The phospholipids line up head-to-toe in a special formation called a “phospholipid bilayer.”
Bi=2. In other words, a layer of two phospholipids.
Phospholipids resemble a tennis ball (phosphate) with two tails hanging off of one end (lipids)
The lipids are hydrophobic. They do not like contact with water.
The phosphates are hydrophilic. They are able to react and coexist with water.
Cells can survive because the phosphate edges of their plasma membrane can interact with the watery external and internal environments.
Whether a substance is hydrophobic or hydrophilic, it cannot sneak through the entire phospholipid bilayer.
Organelle #1: Nucleus
The plasma membrane is only one small part of the organelles that make up a cell.
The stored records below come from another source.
(** [smp_call_acquire], [smp_call_function_common], [wait_smp_call_done] and
    [clear_smp_call_info], one access to a shared variable at a time.  The interrupt
    that is sent after a mailbox is published has no effect of its own: a handler
    may start at any time. *)
Definition call_step (now : Z) (c : smp_call) (m : smp_shared) : smp_call * smp_shared * list ran :=
  let go s := c <| c_at := s |> in
  match c_at c with
  | SAcquire =>
      if smp_call_owner m =? 0 then (go SAcquired, m <| smp_call_owner := 1 |>, [])
      else (go (if c_try c then SDone (- EBUSY) else SContended), m, [])
  | SContended => (go (if smp_call_deadline_expired now (c_deadline c) then SDone (- ETIMEDOUT) else SAcquire), m, [])
  | SAcquired => (go (if smp_call_deadline_expired now (c_deadline c) then SRelease (- ETIMEDOUT) else SGeneration), m, [])
  | SGeneration =>
      let g := u64 (smp_call_next_generation m + 1) in
      ((go (if g =? 0 then SGeneration2 else SActive)) <| c_generation := g |>, m <| smp_call_next_generation := g |>, [])
  | SGeneration2 =>
      let g := u64 (smp_call_next_generation m + 1) in
      ((go SActive) <| c_generation := g |>, m <| smp_call_next_generation := g |>, [])
  | SActive => (go SMask, m <| smp_call_active_generation := c_generation c |>, [])
  | SMask => (go (SNext (c_mask c)), m <| smp_call_mask := c_mask c |>, [])
  | SNext rest =>
      let p := ffs64 rest in
      if p <? MAX_PCPU_NUM then
        let rest := clear_bit p rest in
        (go (if p =? c_pcpu c then SSelf rest else if is_pcpu_active p then SFunc rest p else SLoad rest p), m, [])
      else (go SWait, m, [])
  | SSelf rest =>
      (go (SLoad rest (c_pcpu c)), m,
       [{| ran_on := c_pcpu c; ran_func := c_func c; ran_data := c_data c; ran_for := c_generation c |}])
  | SLoad rest p => (go (SStore rest (clear_bit p (smp_call_mask m))), m, [])
  | SStore rest seen => (go (SNext rest), m <| smp_call_mask := seen |>, [])
  | SFunc rest p => (go (SData rest p), set_info p (fun i => i <| sc_func := c_func c |>) m, [])
  | SData rest p => (go (SPublish rest p), set_info p (fun i => i <| sc_data := c_data c |>) m, [])
  | SPublish rest p => (go (SNext rest), set_info p (fun i => i <| sc_generation := c_generation c |>) m, [])
  | SWait => (go (if smp_call_mask m =? 0 then SRevoke true else SLate), m, [])
  | SLate => (go (if smp_call_deadline_expired now (c_deadline c) then SRevoke false else SWait), m, [])
  | SRevoke completed => (go (SInfo completed (c_mask c)), m <| smp_call_active_generation := 0 |>, [])
  | SInfo completed rest =>
      let p := ffs64 rest in
      (go (if p <? MAX_PCPU_NUM then SInfoGeneration completed rest p
           else if completed then SRelease 0 else SClearMask), m, [])
  | SInfoGeneration completed rest p => (go (SInfoFunc completed rest p), set_info p (fun i => i <| sc_generation := 0 |>) m, [])
  | SInfoFunc completed rest p => (go (SInfoData completed rest p), set_info p (fun i => i <| sc_func := 0 |>) m, [])
  | SInfoData completed rest p => (go (SInfo completed (clear_bit p rest)), set_info p (fun i => i <| sc_data := 0 |>) m, [])
  | SClearMask => (go (SRelease (- ETIMEDOUT)), m <| smp_call_mask := 0 |>, [])
  | SRelease ret => (go (SDone ret), m <| smp_call_owner := 0 |>, [])
  | SDone ret => (c, m, [])
  end.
For the following organelles you need to know the name, function, appearance of each organelle, and any differences between plant and animal cells.
The nucleus holds the cell’s DNA
Proteins enter the nucleus, read the DNA, then leave the nucleus to perform whatever the DNA coded for.
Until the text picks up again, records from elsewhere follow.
Lemma add_map_ok r s : request_ok r -> wf root s ->
  (replace_pgentry table <> None -> forall va, req_lo r <= va < req_hi r -> xlate (mem s) root va = None) ->
  tables_needed r (req_delta r) 0 (req_lo r) (req_hi r) <= Z.of_nat (free_count (pool s)) ->
  exists s', pgtable_add_map_deferred table r root s = Ret (0, s') /\
    eff 0 (add_T r (req_delta r)) (req_lo r) (req_hi r) (tables_needed r (req_delta r) 0 (req_lo r) (req_hi r)) s s'.
Proof.
  intros (Hu & Hpfn & Hl1 & Hl2 & Hv0 & Hp0 & Hsz & Hv & Hp & Hvl & Hpl) W Hunm Hfree.
  assert (0 < root) as Hroot.
  { apply (in_pool_page_ok (pool s)); [apply W|]. by apply (wf_alloc _ _ _ W 0 0 root); [lia|unfold va_ok, VA_LIMIT; lia|]. }
  unfold pgtable_add_map_deferred, req_lo, req_hi, req_delta in *. unfold PAGE_SIZE in *.
  rewrite (proj2 (Z.eqb_neq root 0)), (proj2 (Z.eqb_neq (map_size r) 0)), (proj2 (Z.eqb_eq _ 0) Hl1), (proj2 (Z.eqb_neq _ 0) Hl2) by lia.
  unfold VA_LIMIT in Hvl, Hpl. rewrite !(proj2 (Z.ltb_ge _ _)) by lia. cbn [negb orb].
  assert (in_u64 (map_size r)) as Hsu by (rewrite round_up_eq in Hv by (unfold VA_LIMIT; lia); unfold in_u64, VA_LIMIT in *; mlia).
  rewrite round_down_eq in * by done. rewrite !round_up_eq in * by (unfold VA_LIMIT; lia).
  set (V := (vaddr_base r + 4095) / 4096 * 4096) in *. set (P := (paddr_base r + 4095) / 4096 * 4096) in *.
  set (n := map_size r / 4096 * 4096) in *.
  assert (V mod 4096 = 0 /\ P mod 4096 = 0 /\ n mod 4096 = 0) as (A1 & A2 & A3) by (split_and!; apply Z.mod_mul; lia).
  assert (0 <= V /\ 0 <= P /\ 0 < n <= map_size r) as (B1 & B2 & B3) by (unfold V, P, n; mlia).
  unfold VA_LIMIT in *. rewrite (proj2 (Z.eqb_neq n 0)), !(proj2 (Z.ltb_ge _ _)) by lia. cbn [orb].
  rewrite (u64_small (V + n)) by (unfold in_u64; lia).
  assert (does (add_T r (P - V)) (tables_needed r (P - V) 0) 0 V (V + n) s
    (add_root table r (root_fuel V (V + n)) root P V (V + n) s)) as (s' & -> & Heff).
  { replace P with (V + (P - V)) at 3 by lia. apply add_root_ok; try done.
    - by rewrite Zminus_mod, A1, A2.
    - split_and!; [unfold VA_LIMIT; lia|by rewrite Zplus_mod, A1, A3|unfold VA_LIMIT; lia].
    - unfold va_ok, VA_LIMIT. lia.
    - lia.
    - split_and!; [done| |done|done]. intros va Hva Hr. split; [lia|].
      destruct (replace_pgentry table); [|done]. by apply Hunm. }
  eexists. split; [reflexivity|]. eapply eff_set_update; [..|exact Heff]; [done|done|].
  eapply same_batch_trans; [apply same_batch_record|apply same_batch_changed].
Qed.
End Ops.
Inside of the nucleus are three structures:
The chromatin is the actual strands of DNA, spread out into what looks like a giant mesh
The nucleolus is a structure that builds ribosomes.
The nuclear envelope is a small phospholipid bilayer membrane that protects the DNA from the rest of the cell
Nucleus: manages cell functions and contains the DNA blueprint of the cell.
Organelle #2: Ribosomes
Ribosomes are the sites where cells make proteins.
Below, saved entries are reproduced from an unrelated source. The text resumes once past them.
(* ===== verification/PgtableDel.v ===== *)
(** * Removing and modifying a range

    [pgtable_modify_or_del_map] and its deferred form: partially covered blocks
    are split, covered leaves are changed or removed, emptied tables go back to
    the pool or are retired in the update batch.  The effect on the translation
    is the change of the addresses of the range and of no other. *)
From S2P Require Import Prelude Bits PagePool Pgtable PgtableInv PgtableOps.

Section Del.
Context (table : pgtable) (leaf_attrs : Z -> Z) `{L : !PgtableLaws table leaf_attrs} `{RL : !ReplaceLaw table}.
Context (root : Z).
Notation wf := (wf leaf_attrs).
Notation eff := (eff leaf_attrs root).

Lemma replace_ok pte v va size s : replace_pgtable_entry table pte v va size s = Ret (store pte v s).
Proof.
  unfold replace_pgtable_entry. destruct (replace_pgentry table) as [f|] eqn:E; [|done].
  by rewrite (replace_law f v va size E).
Qed.

(** ** Splitting a block *)
Lemma split_loop_load pbase inc prot level : forall n i paddr s a,
  let s' := split_loop table n pbase i paddr inc prot level s in
  pool s' = pool s /\ update s' = update s /\
  ((forall k, 0 <= k < Z.of_nat n -> a <> entry_ptr pbase (i + k)) -> mload (mem s') a = mload (mem s) a).
Proof.
  induction n as [|n IH]; intros i paddr s a; cbn zeta; cbn [split_loop]; [done|].
  destruct (IH (i + 1) (u64 (paddr + inc)) (store (entry_ptr pbase i) (set_pgentry table paddr prot (level + 1) true) s) a) as (E1 & E2 & E3).
  split_and!; [done..|]. intros Ha. rewrite E3.
  - cbn. rewrite mload_mstore. destruct (Z.eqb_spec (entry_ptr pbase i) a) as [<-|]; [|done].
    exfalso. apply (Ha 0); [lia|]. f_equal. lia.
  - intros k Hk. replace (i + 1 + k) with (i + (k + 1)) by lia. apply Ha. lia.
Qed.

Lemma split_loop_entry pbase inc prot level : 0 <= inc -> forall n i paddr s k,
  0 <= paddr -> paddr + inc * Z.of_nat n < 2 ^ 64 -> 0 <= k < Z.of_nat n ->
  mload (mem (split_loop table n pbase i paddr inc prot level s)) (entry_ptr pbase (i + k)) =
    set_pgentry table (paddr + inc * k) prot (level + 1) true.
Proof.
  intros Hinc. induction n as [|n IH]; intros i paddr s k Hp Hb Hk; [lia|]. cbn [split_loop].
  rewrite u64_small by (unfold in_u64; nia). destruct (decide (k = 0)) as [->|Hk0].
  - destruct (split_loop_load pbase inc prot level n (i + 1) (paddr + inc)
      (store (entry_ptr pbase i) (set_pgentry table paddr prot (level + 1) true) s) (entry_ptr pbase (i + 0))) as (_ & _ & ->).
    + cbn. rewrite mload_mstore. rewrite Z.add_0_r, Z.eqb_refl. f_equal. lia.
    + intros k Hk'. unfold entry_ptr. lia.
  - replace (i + k) with (i + 1 + (k - 1)) by lia. rewrite IH by nia. f_equal. lia.
Qed.

Lemma pfn2paddr_page a : page_ok a -> pfn2paddr a = a.
Proof. apply page_paddr2pfn. Qed.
Ribosomes are built inside the nucleolus (which is inside the nucleus).
They then pick up a copy of RNA and leave the nucleus.
Once outside of the nucleus, they can read the RNA sequence and make a protein.
Organelle #3: Cytoplasm
It’s hard to see the cytoplasm. Under a microscope, it looks like the gaps between the other organelles.
Actually, the cytoplasm is a clear, gelatinous fluid.
The cytoplasm (or cytosol) braces every organelle in place
The cytoplasm also allows for movement within the cell
Organelle #4: The Endoplasmic Reticulum
There are two endoplasmic reticulum: The smooth ER and the rough ER
The rough ER is the site where the ribosomes get the supplies for the proteins and modify them
The smooth ER is the site where lipids are made and where they are sent in the cell
Organelle #5: The Golgi Apparatus
The golgi (gole-jee) apparatus is a small bundle of flattened, curved tubes.
The golgi puts proteins into tiny cellular packages and sends them to their destination
Organelle #6: Vacuole
Vacuoles are bubble-like structures located all around the cytoplasm
Vacuoles are used for storing water until needed by the cell.
Animal cells have thousands of small vacuoles. Plant cells typically have one enormous vacuole.
Organelle #7: Lysosome
Lysosomes break apart damaged or old cell parts in a process called “hydrolyzing.”
Lysosomes then carry these to the golgi apparatus, where they will either:
Be carried to the plasma membrane and discharged them from the cell, or
Be recycled to the endoplasmic reticulum
Organelle #8: Chloroplast
Chloroplasts are bright green structures found in plant cells
The green color of plants comes from the millions of chloroplasts in their leaves, stems, etc.
Chloroplasts capture sunlight for photosynthesis to provide the plants with energy
Energy + 6 CO2 + 6 H20 C6H12O6 + 6 O2
Organelle #9: Mitochondria
Mitochondria are found in both plant and animal cells.
Mitochondria are very easy to spot in a cell. They look like kidney or lima beans.
Mitochondria break down carbohydrates and produce energy for the cell.
► 6 O2 + C6H12O6 6 CO2 + 6 H2O + energy
Organelle #10: The Cytoskeleton
We used to think that ribosomes, vacuoles, and all the other organelles in the cell just floated around on their own.
Then we discovered a system of tubes and filaments that the cell uses called the cytoskeleton
The cytoskeleton does two things:
Attaches organelles to the cytoplasm to keep them from moving
Provides a “highway” for transporting organelles throughout the cell
Organelle #11: Cilia
The final two organelles are used to help the cell move in its environment.
Cilia are tiny, numerous extensions that look like hair on the plasma membrane.
The cilia all move together in one swift motion, like a rowboat
Organelle #12: Flagella
Flagella are long extensions of proteins sticking out of the plasma membrane
Flagella help the cell move by whipping back and forth in a fast motion, like a propeller.